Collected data
===============

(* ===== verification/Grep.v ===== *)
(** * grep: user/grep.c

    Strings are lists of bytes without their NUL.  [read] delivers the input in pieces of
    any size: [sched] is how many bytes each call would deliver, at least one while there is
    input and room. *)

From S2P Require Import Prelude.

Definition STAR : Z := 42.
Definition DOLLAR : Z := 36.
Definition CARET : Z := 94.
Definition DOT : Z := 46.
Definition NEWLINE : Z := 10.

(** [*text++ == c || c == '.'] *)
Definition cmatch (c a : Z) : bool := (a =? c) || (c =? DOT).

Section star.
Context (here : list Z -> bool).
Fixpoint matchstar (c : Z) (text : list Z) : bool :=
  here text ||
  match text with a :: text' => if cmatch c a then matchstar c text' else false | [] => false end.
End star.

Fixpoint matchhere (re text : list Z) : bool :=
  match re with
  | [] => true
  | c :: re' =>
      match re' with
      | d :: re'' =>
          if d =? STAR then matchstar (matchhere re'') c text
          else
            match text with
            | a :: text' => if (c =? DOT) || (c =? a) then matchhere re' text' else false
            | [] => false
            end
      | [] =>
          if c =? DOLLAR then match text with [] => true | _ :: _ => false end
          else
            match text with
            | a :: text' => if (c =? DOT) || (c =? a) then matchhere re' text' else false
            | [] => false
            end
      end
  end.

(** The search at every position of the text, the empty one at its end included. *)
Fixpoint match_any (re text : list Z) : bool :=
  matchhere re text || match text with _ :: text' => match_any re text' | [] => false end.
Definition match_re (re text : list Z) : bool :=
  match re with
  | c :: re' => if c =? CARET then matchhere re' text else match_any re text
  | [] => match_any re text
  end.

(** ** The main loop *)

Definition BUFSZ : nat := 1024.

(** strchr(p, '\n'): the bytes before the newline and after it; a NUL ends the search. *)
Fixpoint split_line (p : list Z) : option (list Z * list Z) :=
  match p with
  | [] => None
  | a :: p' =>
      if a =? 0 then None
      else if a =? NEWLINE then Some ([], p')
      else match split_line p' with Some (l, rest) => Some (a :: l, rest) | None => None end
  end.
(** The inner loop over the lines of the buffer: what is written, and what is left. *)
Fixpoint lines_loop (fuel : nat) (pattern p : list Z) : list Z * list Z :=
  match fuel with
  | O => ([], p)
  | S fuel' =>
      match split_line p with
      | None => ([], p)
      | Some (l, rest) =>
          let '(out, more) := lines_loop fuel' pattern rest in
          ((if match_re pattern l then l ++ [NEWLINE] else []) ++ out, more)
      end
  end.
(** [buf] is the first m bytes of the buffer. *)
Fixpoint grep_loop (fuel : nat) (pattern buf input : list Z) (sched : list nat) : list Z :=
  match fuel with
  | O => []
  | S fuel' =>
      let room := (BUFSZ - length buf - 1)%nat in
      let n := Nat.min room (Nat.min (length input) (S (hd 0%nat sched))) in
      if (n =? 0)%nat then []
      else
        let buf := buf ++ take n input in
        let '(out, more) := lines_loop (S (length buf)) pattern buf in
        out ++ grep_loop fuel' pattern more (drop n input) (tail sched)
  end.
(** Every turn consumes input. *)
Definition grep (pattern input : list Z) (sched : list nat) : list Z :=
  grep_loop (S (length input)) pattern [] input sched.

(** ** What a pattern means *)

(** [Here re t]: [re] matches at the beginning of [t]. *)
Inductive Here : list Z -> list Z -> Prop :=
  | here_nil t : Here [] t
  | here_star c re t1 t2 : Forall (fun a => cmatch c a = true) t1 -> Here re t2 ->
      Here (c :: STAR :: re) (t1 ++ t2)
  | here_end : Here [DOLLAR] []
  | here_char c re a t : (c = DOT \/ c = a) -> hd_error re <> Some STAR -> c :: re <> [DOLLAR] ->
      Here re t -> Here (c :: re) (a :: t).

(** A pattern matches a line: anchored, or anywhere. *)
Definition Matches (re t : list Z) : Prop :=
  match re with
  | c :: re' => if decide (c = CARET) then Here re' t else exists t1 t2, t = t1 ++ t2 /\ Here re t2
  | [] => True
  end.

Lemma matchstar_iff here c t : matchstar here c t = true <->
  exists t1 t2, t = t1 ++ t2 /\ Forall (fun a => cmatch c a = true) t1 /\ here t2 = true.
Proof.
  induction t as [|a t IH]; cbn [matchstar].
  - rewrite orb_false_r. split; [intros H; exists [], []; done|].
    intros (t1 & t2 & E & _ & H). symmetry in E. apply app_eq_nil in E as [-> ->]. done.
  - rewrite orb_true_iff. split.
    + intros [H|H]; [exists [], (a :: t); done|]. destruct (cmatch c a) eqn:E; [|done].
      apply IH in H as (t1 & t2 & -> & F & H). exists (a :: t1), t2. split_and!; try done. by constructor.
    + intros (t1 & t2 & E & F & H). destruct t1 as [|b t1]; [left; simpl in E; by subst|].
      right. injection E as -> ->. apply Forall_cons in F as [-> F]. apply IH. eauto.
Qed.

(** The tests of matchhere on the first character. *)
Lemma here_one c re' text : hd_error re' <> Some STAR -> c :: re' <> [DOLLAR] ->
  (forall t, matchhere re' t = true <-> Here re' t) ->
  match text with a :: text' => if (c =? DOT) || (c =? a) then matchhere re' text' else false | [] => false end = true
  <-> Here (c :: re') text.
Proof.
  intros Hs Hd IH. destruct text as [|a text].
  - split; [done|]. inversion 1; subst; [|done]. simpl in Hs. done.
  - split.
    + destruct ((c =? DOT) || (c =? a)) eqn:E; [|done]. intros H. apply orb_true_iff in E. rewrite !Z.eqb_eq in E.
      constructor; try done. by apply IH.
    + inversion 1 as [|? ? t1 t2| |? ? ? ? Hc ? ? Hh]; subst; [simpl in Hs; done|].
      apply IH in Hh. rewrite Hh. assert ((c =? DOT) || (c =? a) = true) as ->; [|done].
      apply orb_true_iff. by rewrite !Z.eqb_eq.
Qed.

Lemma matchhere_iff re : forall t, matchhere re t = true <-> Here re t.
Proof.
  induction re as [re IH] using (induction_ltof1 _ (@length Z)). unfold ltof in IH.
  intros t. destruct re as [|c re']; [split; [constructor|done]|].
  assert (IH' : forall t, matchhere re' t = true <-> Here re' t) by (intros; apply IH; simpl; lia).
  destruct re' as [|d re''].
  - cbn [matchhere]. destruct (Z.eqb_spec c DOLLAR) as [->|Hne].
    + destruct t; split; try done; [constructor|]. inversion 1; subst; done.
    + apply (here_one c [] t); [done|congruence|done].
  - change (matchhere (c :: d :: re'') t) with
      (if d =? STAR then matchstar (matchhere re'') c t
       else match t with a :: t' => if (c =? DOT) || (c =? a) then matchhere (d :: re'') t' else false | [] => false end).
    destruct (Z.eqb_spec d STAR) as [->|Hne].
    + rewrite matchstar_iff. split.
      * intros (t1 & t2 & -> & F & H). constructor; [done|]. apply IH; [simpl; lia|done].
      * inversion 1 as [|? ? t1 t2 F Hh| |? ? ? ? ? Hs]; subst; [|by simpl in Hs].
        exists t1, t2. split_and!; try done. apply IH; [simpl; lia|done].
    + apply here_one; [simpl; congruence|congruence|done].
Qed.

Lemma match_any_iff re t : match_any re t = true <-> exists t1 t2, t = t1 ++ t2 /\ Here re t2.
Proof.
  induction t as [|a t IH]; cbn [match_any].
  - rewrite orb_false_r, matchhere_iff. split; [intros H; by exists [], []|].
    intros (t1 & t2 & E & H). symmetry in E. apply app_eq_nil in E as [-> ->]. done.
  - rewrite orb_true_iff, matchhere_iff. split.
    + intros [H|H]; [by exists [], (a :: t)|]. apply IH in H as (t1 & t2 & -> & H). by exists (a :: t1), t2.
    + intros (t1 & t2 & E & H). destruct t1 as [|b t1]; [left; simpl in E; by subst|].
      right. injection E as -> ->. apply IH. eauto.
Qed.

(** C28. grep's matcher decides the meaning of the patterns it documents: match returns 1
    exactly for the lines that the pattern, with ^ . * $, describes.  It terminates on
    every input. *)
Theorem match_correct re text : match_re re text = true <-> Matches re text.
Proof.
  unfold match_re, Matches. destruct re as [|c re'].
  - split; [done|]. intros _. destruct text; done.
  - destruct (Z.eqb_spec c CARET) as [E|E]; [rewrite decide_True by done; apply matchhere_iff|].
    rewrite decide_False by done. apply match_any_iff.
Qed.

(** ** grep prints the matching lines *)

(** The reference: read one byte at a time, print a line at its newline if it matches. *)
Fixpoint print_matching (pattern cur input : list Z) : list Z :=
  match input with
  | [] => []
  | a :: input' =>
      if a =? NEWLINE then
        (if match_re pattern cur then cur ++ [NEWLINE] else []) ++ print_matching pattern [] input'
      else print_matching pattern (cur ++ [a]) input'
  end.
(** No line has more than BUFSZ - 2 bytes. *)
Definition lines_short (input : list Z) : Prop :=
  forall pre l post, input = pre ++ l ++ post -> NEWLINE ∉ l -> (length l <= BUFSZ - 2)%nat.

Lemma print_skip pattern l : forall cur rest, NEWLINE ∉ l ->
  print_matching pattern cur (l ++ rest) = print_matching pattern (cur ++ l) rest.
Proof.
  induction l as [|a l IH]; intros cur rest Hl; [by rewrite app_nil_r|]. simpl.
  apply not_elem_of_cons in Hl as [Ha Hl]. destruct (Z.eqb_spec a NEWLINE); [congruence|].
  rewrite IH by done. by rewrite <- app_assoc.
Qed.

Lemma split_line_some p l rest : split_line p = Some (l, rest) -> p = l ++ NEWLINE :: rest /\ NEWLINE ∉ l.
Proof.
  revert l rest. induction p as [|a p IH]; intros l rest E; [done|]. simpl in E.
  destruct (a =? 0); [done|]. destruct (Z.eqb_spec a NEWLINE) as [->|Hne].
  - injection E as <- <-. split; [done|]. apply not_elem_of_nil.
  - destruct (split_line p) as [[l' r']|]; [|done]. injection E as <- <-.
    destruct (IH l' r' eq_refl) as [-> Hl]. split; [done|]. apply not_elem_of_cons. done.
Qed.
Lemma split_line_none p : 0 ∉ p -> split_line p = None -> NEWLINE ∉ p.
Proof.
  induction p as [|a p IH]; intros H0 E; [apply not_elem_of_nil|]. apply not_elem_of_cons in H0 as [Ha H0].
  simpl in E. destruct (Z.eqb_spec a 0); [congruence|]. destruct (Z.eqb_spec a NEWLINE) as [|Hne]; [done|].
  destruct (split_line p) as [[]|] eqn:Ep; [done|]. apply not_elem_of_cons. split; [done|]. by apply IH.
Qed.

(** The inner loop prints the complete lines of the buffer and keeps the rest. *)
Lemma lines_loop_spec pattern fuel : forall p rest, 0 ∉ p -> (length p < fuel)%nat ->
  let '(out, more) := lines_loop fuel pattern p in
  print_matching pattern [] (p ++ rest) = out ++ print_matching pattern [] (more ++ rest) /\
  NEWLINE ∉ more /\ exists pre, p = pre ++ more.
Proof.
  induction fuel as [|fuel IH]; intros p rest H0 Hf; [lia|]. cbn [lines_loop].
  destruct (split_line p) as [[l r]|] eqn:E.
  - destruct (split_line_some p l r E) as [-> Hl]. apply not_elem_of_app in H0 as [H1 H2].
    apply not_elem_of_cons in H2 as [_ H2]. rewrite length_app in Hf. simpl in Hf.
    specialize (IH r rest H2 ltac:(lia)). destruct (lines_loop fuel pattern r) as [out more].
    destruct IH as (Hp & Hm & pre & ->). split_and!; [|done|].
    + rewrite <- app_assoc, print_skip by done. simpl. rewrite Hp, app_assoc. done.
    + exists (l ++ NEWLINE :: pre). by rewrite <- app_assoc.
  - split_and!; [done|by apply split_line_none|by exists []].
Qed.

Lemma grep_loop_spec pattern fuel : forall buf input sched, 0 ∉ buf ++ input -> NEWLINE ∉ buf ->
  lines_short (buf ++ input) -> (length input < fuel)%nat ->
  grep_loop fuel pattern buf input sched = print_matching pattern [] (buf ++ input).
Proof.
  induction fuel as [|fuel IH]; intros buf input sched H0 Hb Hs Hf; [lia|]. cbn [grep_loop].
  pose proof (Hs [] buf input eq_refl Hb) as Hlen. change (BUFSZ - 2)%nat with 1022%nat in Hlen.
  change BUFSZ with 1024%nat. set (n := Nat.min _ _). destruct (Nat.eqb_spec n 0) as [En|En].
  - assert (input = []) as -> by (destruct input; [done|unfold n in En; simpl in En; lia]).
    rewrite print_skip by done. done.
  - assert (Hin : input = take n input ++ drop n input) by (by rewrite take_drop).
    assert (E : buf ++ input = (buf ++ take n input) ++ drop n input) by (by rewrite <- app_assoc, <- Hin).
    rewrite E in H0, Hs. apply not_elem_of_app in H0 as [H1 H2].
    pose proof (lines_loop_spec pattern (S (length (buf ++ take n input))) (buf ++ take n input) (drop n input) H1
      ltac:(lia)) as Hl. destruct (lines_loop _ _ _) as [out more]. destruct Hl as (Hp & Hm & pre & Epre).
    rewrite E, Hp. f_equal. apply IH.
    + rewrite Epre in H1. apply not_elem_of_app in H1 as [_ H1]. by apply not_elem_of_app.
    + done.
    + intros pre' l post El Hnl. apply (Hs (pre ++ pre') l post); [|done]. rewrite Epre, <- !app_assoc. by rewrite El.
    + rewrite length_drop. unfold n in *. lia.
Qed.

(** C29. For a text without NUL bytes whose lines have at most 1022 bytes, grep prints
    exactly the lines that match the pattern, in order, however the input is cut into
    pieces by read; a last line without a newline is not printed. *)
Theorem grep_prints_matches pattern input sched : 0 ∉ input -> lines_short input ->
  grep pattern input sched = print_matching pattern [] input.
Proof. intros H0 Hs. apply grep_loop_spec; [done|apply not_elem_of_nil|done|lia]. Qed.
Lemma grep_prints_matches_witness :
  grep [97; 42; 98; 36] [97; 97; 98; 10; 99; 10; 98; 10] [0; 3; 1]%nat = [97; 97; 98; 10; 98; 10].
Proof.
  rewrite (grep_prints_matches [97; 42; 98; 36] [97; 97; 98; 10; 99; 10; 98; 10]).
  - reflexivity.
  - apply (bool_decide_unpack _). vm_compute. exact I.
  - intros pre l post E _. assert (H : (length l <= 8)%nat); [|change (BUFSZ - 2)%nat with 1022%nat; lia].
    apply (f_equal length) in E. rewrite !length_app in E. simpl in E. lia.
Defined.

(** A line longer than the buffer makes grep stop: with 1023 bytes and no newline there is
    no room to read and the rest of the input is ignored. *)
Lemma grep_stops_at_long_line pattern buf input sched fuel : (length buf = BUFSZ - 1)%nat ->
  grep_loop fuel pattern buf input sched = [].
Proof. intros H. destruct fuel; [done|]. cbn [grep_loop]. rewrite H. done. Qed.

===============

What lines above contain the string "exactly"? Copy all of them.

    exactly for the lines that the pattern, with ^ . * $, describes.  It terminates on
    exactly the lines that match the pattern, in order, however the input is cut into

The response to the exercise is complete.